I’m interested in the effects of Experimental Variables and Time, and want to account for the batch effect.

I currently have the following Full model:

dds <- DESeqDataSetFromMatrix(countData = cts, colData = coldata, 
                              design = ~ year + time + EVA + EVB + 
                                      year:time + year: EVA + year: EVB +
                                      time: EVA + time: EVB + EVA: EVB +
                                      year:time: EVA + year:time: EVB + year: EVA: EVB +
                                      time: EVA: EVB + year:time:EVA:EVB, parallel=TRUE )

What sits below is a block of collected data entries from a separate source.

Lemma map_nth_seq1 {A} (d a : A) (l : list A) :
  map (fun i => nth i (a :: l) d) (seq 1 (List.length l)) = l.
Proof.
  rewrite <- seq_shift, map_map. simpl. apply map_nth_seq0.
Qed.

(** ** List indexing *)

Lemma nth_map_lt {A B} (f : A -> B) (l : list A) k d d' :
  k < List.length l -> nth k (map f l) d = f (nth k l d').
Proof.
  intros Hk. rewrite (nth_indep _ d (f d')) by (rewrite length_map; exact Hk).
  apply map_nth.
Qed.

Lemma nth_map_seq {B} (f : nat -> B) m k d :
  k < m -> nth k (map f (seq 0 m)) d = f k.
Proof.
  intros Hk. rewrite (nth_map_lt f (seq 0 m) d 0) by (rewrite length_seq; exact Hk).
  rewrite seq_nth by exact Hk. reflexivity.
Qed.

Lemma nth_map_combine_seq {A B} (F : nat * A -> B) (l : list A) k d d' :
  k < List.length l ->
  nth k (map F (combine (seq 0 (List.length l)) l)) d = F (k, nth k l d').
Proof.
  intros Hk.
  rewrite (nth_map_lt F _ d (0, d'))
    by (rewrite length_combine, length_seq, Nat.min_id; exact Hk).
  rewrite combine_nth by apply length_seq.
  rewrite seq_nth by exact Hk. reflexivity.
Qed.

Lemma map_via_positions {A B} (G : A -> B) (d : A) (l : list A) :
  map G l = map (fun i => G (nth i l d)) (seq 0 (List.length l)).
Proof.
  rewrite <- (map_map (fun i => nth i l d) G), map_nth_seq0. reflexivity.
Qed.

(** ** Sum of correlations *)

Import PartnerSelectionUtils Direct.

Lemma Qltb_lt a b : Qltb a b = true <-> (a < b)%Q.
Proof.
  unfold Qltb. rewrite negb_true_iff, <- not_true_iff_false, Qle_bool_iff.
  split; [apply Qnot_le_lt | apply Qlt_not_le].
Qed.

Lemma Qltb_ge a b : Qltb a b = false <-> (b <= a)%Q.
Proof.
  unfold Qltb. rewrite negb_false_iff. apply Qle_bool_iff.
Qed.

Lemma Qsum_app l1 l2 : (Qsum (l1 ++ l2) == Qsum l1 + Qsum l2)%Q.
Proof.
  induction l1 as [|x l1 IH]; simpl; [ring | rewrite IH; ring].
Qed.

Lemma Qsum_map_ext {A} (f g : A -> Q) (l : list A) :
  (forall x, In x l -> (f x == g x)%Q) -> (Qsum (map f l) == Qsum (map g l))%Q.
Proof.
  induction l as [|x l IH]; intros H; simpl; [reflexivity|].
  rewrite (H x) by now left. rewrite IH; [reflexivity|].
  intros y Hy. apply H. now right.
Qed.

Lemma Qsum_map_plus {A} (f g : A -> Q) (l : list A) :
  (Qsum (map (fun x => f x + g x) l) == Qsum (map f l) + Qsum (map g l))%Q.
Proof.
  induction l as [|x l IH]; simpl; [ring | rewrite IH; ring].
Qed.

Lemma combinations_one {A} (l : list A) : combinations l 1 = map (fun x => [x]) l.
Proof.
  induction l as [|x l IH]; simpl; [reflexivity|].
  rewrite combinations_zero, IH. reflexivity.
Qed.

(** The all-pairs expansion: over a symmetric array with unit diagonal, the sum
    over all ordered pairs of positions counts every unordered pair twice and
    every position once. *)
Lemma all_pairs_expansion (M : list (list Q)) (q : list nat) :
  (forall a b, In a q -> In b q -> (entry M a b == entry M b a)%Q) ->
  (forall a, In a q -> (entry M a a == 1)%Q) ->
  (Qsum (map (fun a => Qsum (map (fun b => entry M a b) q)) q)
   == inject_Z (Z.of_nat (List.length q)) + 2 * sum_of_pairwise_correlations M q)%Q.
Proof.
  unfold sum_of_pairwise_correlations.
  induction q as [|x q IH]; intros Hsym Hdiag.
  - simpl. ring.
  - cbn [map Qsum fold_right].
    change (fold_right Qplus 0%Q) with Qsum.
    assert (Hrows : (Qsum (map (fun a => Qsum (map (fun b => entry M a b) (x :: q))) q)
                     == Qsum (map (fun a => entry M x a) q)
                        + Qsum (map (fun a => Qsum (map (fun b => entry M a b) q)) q))%Q).
    { cbn [map Qsum fold_right]. change (fold_right Qplus 0%Q) with Qsum.
      rewrite Qsum_map_plus. apply Qplus_comp; [|reflexivity].
      apply Qsum_map_ext. intros a Ha. apply Hsym; simpl; auto. }
    rewrite Hrows, IH by (intros; first [apply Hsym | apply Hdiag]; simpl; auto).
    rewrite (Hdiag x) by (simpl; auto).
    cbn [combinations]. rewrite combinations_one, map_app, !map_map, Qsum_app.
    cbn [List.length]. rewrite Nat2Z.inj_succ, <- Z.add_1_r, inject_Z_plus.
    change (inject_Z 1) with 1%Q. ring.
Qed.

(** What the broadcast indexing and the sum over axes 0 and 2 leave at
    position [k]: the sum over all ordered pairs of the [k]-th combination. *)
Lemma corr_sums_vectorized_nth (df : DataFrame Q) (combos : list (list nat)) k :
  k < List.length combos ->
  (forall q, In q combos -> List.length q = shape_last combos) ->
  (forall q j, In q combos -> In j q -> j < nrows df) ->
  let q := nth k combos [] in
  nth k (corr_sums_vectorized df combos) 0%Q
  = ((Qsum (map (fun a => Qsum (map (fun b => entry (values df) a b) q)) q)
      - inject_Z (Z.of_nat (shape_last combos))) / 2)%Q.
Proof.
  intros Hk Hshape Hrows q.
  assert (Hq : In q combos) by (apply nth_In; exact Hk).
  unfold corr_sums_vectorized, sum_axes_0_2.
  rewrite map_map, nth_map_seq by exact Hk.
  f_equal. f_equal. f_equal.
  unfold take_along_axis0, transpose. rewrite !map_map.
  rewrite <- (Hshape q Hq).
  transitivity (map (fun i => Qsum (map (fun b => entry (values df) (nth i q 0) b) q))
                    (seq 0 (List.length q)));
    [| symmetry;
       apply (map_via_positions (fun a => Qsum (map (fun b => entry (values df) a b) q)))].
  apply map_ext_in. intros i Hi. apply in_seq in Hi.
  f_equal.
  rewrite (nth_map_combine_seq _ _ [] 0) by (rewrite length_map; exact Hk).
  cbn [fst snd].
  rewrite (nth_map_lt _ combos 0 []) by exact Hk. fold q.
  unfold take_columns.
  assert (Hr : nth i q 0 < List.length (values df)).
  { apply (Hrows q); [exact Hq | apply nth_In; lia]. }
  rewrite (nth_map_lt _ (values df) [] []) by exact Hr.
  rewrite (nth_map_lt _ combos [] []) by exact Hk. fold q.
  reflexivity.
Qed.

(** [np.argmax] returns the first position of the maximum. *)
Lemma argmax_from_correct : forall (l pre : list Q) (bi : nat) (b : Q) (i : nat),
  i = List.length pre ->
  b = nth bi pre 0%Q ->
  bi < List.length pre ->
  (forall j, j < List.length pre -> (nth j pre 0 <= b)%Q) ->
  (forall j, j < bi -> (nth j pre 0 < b)%Q) ->
  argmax_from bi b i l < List.length (pre ++ l)
  /\ (forall j, j < List.length (pre ++ l) ->
        (nth j (pre ++ l) 0 <= nth (argmax_from bi b i l) (pre ++ l) 0)%Q)
  /\ (forall j, j < argmax_from bi b i l ->
        (nth j (pre ++ l) 0 < nth (argmax_from bi b i l) (pre ++ l) 0)%Q).
Proof.
  induction l as [|x l IH]; intros pre bi b i Hi Hb Hbi Hmax Hfirst;
    cbn [argmax_from].
  - rewrite app_nil_r, <- Hb. auto.
  - assert (Happ : pre ++ x :: l = (pre ++ [x]) ++ l)
      by (rewrite <- app_assoc; reflexivity).
    assert (Hlen : List.length (pre ++ [x]) = S (List.length pre))
      by (rewrite length_app; simpl; lia).
    assert (Hold : forall j, j < List.length pre ->
                             nth j (pre ++ [x]) 0%Q = nth j pre 0%Q)
      by (intros; apply app_nth1; assumption).
    assert (Hnew : nth (List.length pre) (pre ++ [x]) 0%Q = x)
      by (rewrite app_nth2, Nat.sub_diag by lia; reflexivity).
    rewrite Happ. destruct (Qltb b x) eqn:Hcmp.
    + apply Qltb_lt in Hcmp.
      apply (IH (pre ++ [x]) i x (S i)); subst i.
      * lia.
      * symmetry. exact Hnew.
      * lia.
      * intros j Hj.
        destruct (Nat.eq_dec j (List.length pre)) as [->|Hne].
        -- rewrite Hnew. apply Qle_refl.
        -- rewrite Hold by lia. apply Qlt_le_weak.
           eapply Qle_lt_trans; [apply Hmax; lia | exact Hcmp].
      * intros j Hj. rewrite Hold by lia.
        eapply Qle_lt_trans; [apply Hmax; lia | exact Hcmp].
    + apply Qltb_ge in Hcmp.
      apply (IH (pre ++ [x]) bi b (S i)); subst i.
      * lia.
      * rewrite Hold by lia. exact Hb.
      * lia.
      * intros j Hj.
        destruct (Nat.eq_dec j (List.length pre)) as [->|Hne].
        -- rewrite Hnew. exact Hcmp.
        -- rewrite Hold by lia. apply Hmax. lia.
      * intros j Hj. rewrite Hold by lia. apply Hfirst. exact Hj.
Qed.

Lemma argmax_correct (l : list Q) :
  l <> [] ->
  exists k, argmax l = Some k
    /\ k < List.length l
    /\ (forall j, j < List.length l -> (nth j l 0 <= nth k l 0)%Q)
    /\ (forall j, j < k -> (nth j l 0 < nth k l 0)%Q).
Proof.
  destruct l as [|x l]; [congruence|]. intros _.
  exists (argmax_from 0 x 1 l). split; [reflexivity|].
  apply (@argmax_from_correct l [x] 0 x 1); simpl; try reflexivity.
  - lia.
  - intros [|j] Hj; [apply Qle_refl | lia].
  - intros j Hj. lia.
Qed.

Lemma in_bounds_true n idx :
  in_bounds n idx = true <-> (forall q j, In q idx -> In j q -> j < n).
Proof.
  unfold in_bounds. rewrite forallb_forall. split.
  - intros H q j Hq Hj. specialize (H q Hq). rewrite forallb_forall in H.
    apply Nat.ltb_lt, H, Hj.
  - intros H q Hq. apply forallb_forall. intros j Hj. apply Nat.ltb_lt. eauto.
Qed.

(** C1. On a correlation sub-matrix (square, symmetric, unit diagonal) and
    quadruples of column positions, the vectorized score [(raw - d) / 2], d = 4,
    of every candidate is the direct sum of its 6 pairwise correlations, and
    [get_sum_correlations_vectorized] returns the labels of a candidate whose
    score is the maximum over all candidates, together with that score. *)
Theorem sum_correlations_vectorized_direct
        (data_subset : DataFrame Q) (combos : list (list nat)) (n : nat) :
  ncols data_subset = n ->
  nrows data_subset = n ->
  Forall (fun row => List.length row = n) (values data_subset) ->
  (forall i j, i < n -> j < n ->
     (entry (values data_subset) i j == entry (values data_subset) j i)%Q) ->
  (forall i, i < n -> (entry (values data_subset) i i == 1)%Q) ->
  combos <> [] ->
  (forall q, In q combos -> List.length q = 4 /\ Forall (fun j => j < n) q) ->
  (forall k, k < List.length combos ->
     (nth k (corr_sums_vectorized data_subset combos) 0
      == sum_of_pairwise_correlations (values data_subset) (nth k combos []))%Q)
  /\ exists k quad score,
       get_sum_correlations_vectorized data_subset combos
       = Ok (map (fun j => nth j (columns data_subset) "") quad, score)
       /\ nth_error combos k = Some quad
       /\ (score == sum_of_pairwise_correlations (values data_subset) quad)%Q
       /\ (forall q, In q combos ->
             (sum_of_pairwise_correlations (values data_subset) q <= score)%Q).
Proof.
  intros Hcols Hrows _ Hsym Hdiag Hne Hquads.
  assert (Hidx : forall q j, In q combos -> In j q -> j < n).
  { intros q j Hq Hj. destruct (Hquads q Hq) as [_ Hall].
    rewrite Forall_forall in Hall. auto. }
  assert (Hd : shape_last combos = 4).
  { destruct combos as [|q0 rest]; [congruence|]. apply (Hquads q0). now left. }
  assert (Hscore : forall k, k < List.length combos ->
            (nth k (corr_sums_vectorized data_subset combos) 0
             == sum_of_pairwise_correlations (values data_subset) (nth k combos []))%Q).
  { intros k Hk.
    assert (Hq : In (nth k combos []) combos) by (apply nth_In; exact Hk).
    rewrite corr_sums_vectorized_nth.
    - rewrite all_pairs_expansion by (intros; first [apply Hsym | apply Hdiag]; eauto).
      rewrite Hd, (proj1 (Hquads _ Hq)). field.
    - exact Hk.
    - intros q Hq'. rewrite Hd. apply (Hquads q Hq').
    - rewrite Hrows. exact Hidx. }
  split; [exact Hscore|].
  assert (Hlen : List.length (corr_sums_vectorized data_subset combos)
                 = List.length combos).
  { unfold corr_sums_vectorized, sum_axes_0_2.
    rewrite !length_map, length_seq. reflexivity. }
  destruct (@argmax_correct (corr_sums_vectorized data_subset combos))
    as (k & Harg & Hk & Hmax & _).
  { intros Hnil. apply Hne, length_zero_iff_nil. rewrite <- Hlen, Hnil. reflexivity. }
  rewrite Hlen in Hk, Hmax.
  exists k, (nth k combos []), (nth k (corr_sums_vectorized data_subset combos) 0%Q).
  repeat match goal with |- _ /\ _ => split end.
  - unfold get_sum_correlations_vectorized.
    destruct combos as [|q0 rest] eqn:Hc; [congruence|]. rewrite <- Hc in *.
    rewrite Hcols, Hrows, (proj2 (in_bounds_true n combos) Hidx). cbn [negb].
    rewrite Harg. reflexivity.
  - apply nth_error_nth'. exact Hk.
  - apply Hscore, Hk.
  - intros q Hq. destruct (In_nth _ _ [] Hq) as (j & Hj & <-).
    rewrite <- (Hscore j Hj). apply Hmax, Hj.
Qed.

Lemma sum_correlations_vectorized_direct_witness :
  exists k quad score,
    get_sum_correlations_vectorized Examples.corr5
      (PartnerSelection._prepare_combinations_of_partners (columns Examples.corr5))
    = Ok (map (fun j => nth j (columns Examples.corr5) "") quad, score)
    /\ nth_error
         (PartnerSelection._prepare_combinations_of_partners (columns Examples.corr5))
         k = Some quad
    /\ (score == sum_of_pairwise_correlations (values Examples.corr5) quad)%Q
    /\ (forall q,
          In q (PartnerSelection._prepare_combinations_of_partners
                  (columns Examples.corr5)) ->
          (sum_of_pairwise_correlations (values Examples.corr5) q <= score)%Q).
Proof.
  refine (proj2 (@sum_correlations_vectorized_direct Examples.corr5
                   (PartnerSelection._prepare_combinations_of_partners
                      (columns Examples.corr5)) 5 _ _ _ _ _ _ _)).
  - reflexivity.
  - reflexivity.
  - repeat constructor.
  - intros i j Hi Hj.
    do 5 (destruct i as [|i];
          [do 5 (destruct j as [|j]; [vm_compute; reflexivity|]); lia|]).
    lia.
  - intros i Hi.
    do 5 (destruct i as [|i]; [vm_compute; reflexivity|]). lia.
  - discriminate.
  - intros q Hq. vm_compute in Hq.
    repeat (destruct Hq as [<-|Hq]; [split; [reflexivity | repeat constructor]|]).
    destruct Hq.
Defined.
(** ** Candidate generation *)

Import PartnerSelection.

I will probably have a significant interaction between Batch and the Experimental Variables A & B and am using the LRT to test whether "year:time:EVA:EVB" (and other interaction terms that include the Batch variable) should be included in the model:

 dds.lrt.1 <- DESeq(ddsClean, reduced=  ~ year + time + EVA + EVB + 
                                      year:time + year: EVA + year: EVB +
                                      time: EVA + time: EVB + EVA: EVB +
                                      year:time: EVA + year:time: EVB + year: EVA: EVB +
                                      time: EVA: EVB, test="LRT", parallel=TRUE )
res <- results(dds.lrt.1)
> sum(res$padj < 0.1, na.rm=TRUE)
[1] 3591

Someone told me that if Batch interacts with the Experimental Variables, I cannot compare levels of each experimental variable without first splitting my data into the two separate batches, doing comparisons within the years, and then intersecting the lists of differentially expressed from each year. This doesn’t seem quite right, but I'm not sure what to do.

My Baseline is: EVA L1 EVB L1 Time 1 Year 1

I am interested in comparing specific (1) levels of EVA given the same EVB and time (2) levels of EVB given the same EVA and time, and (3) whether the change between pairs of consecutive times is equal between different groups.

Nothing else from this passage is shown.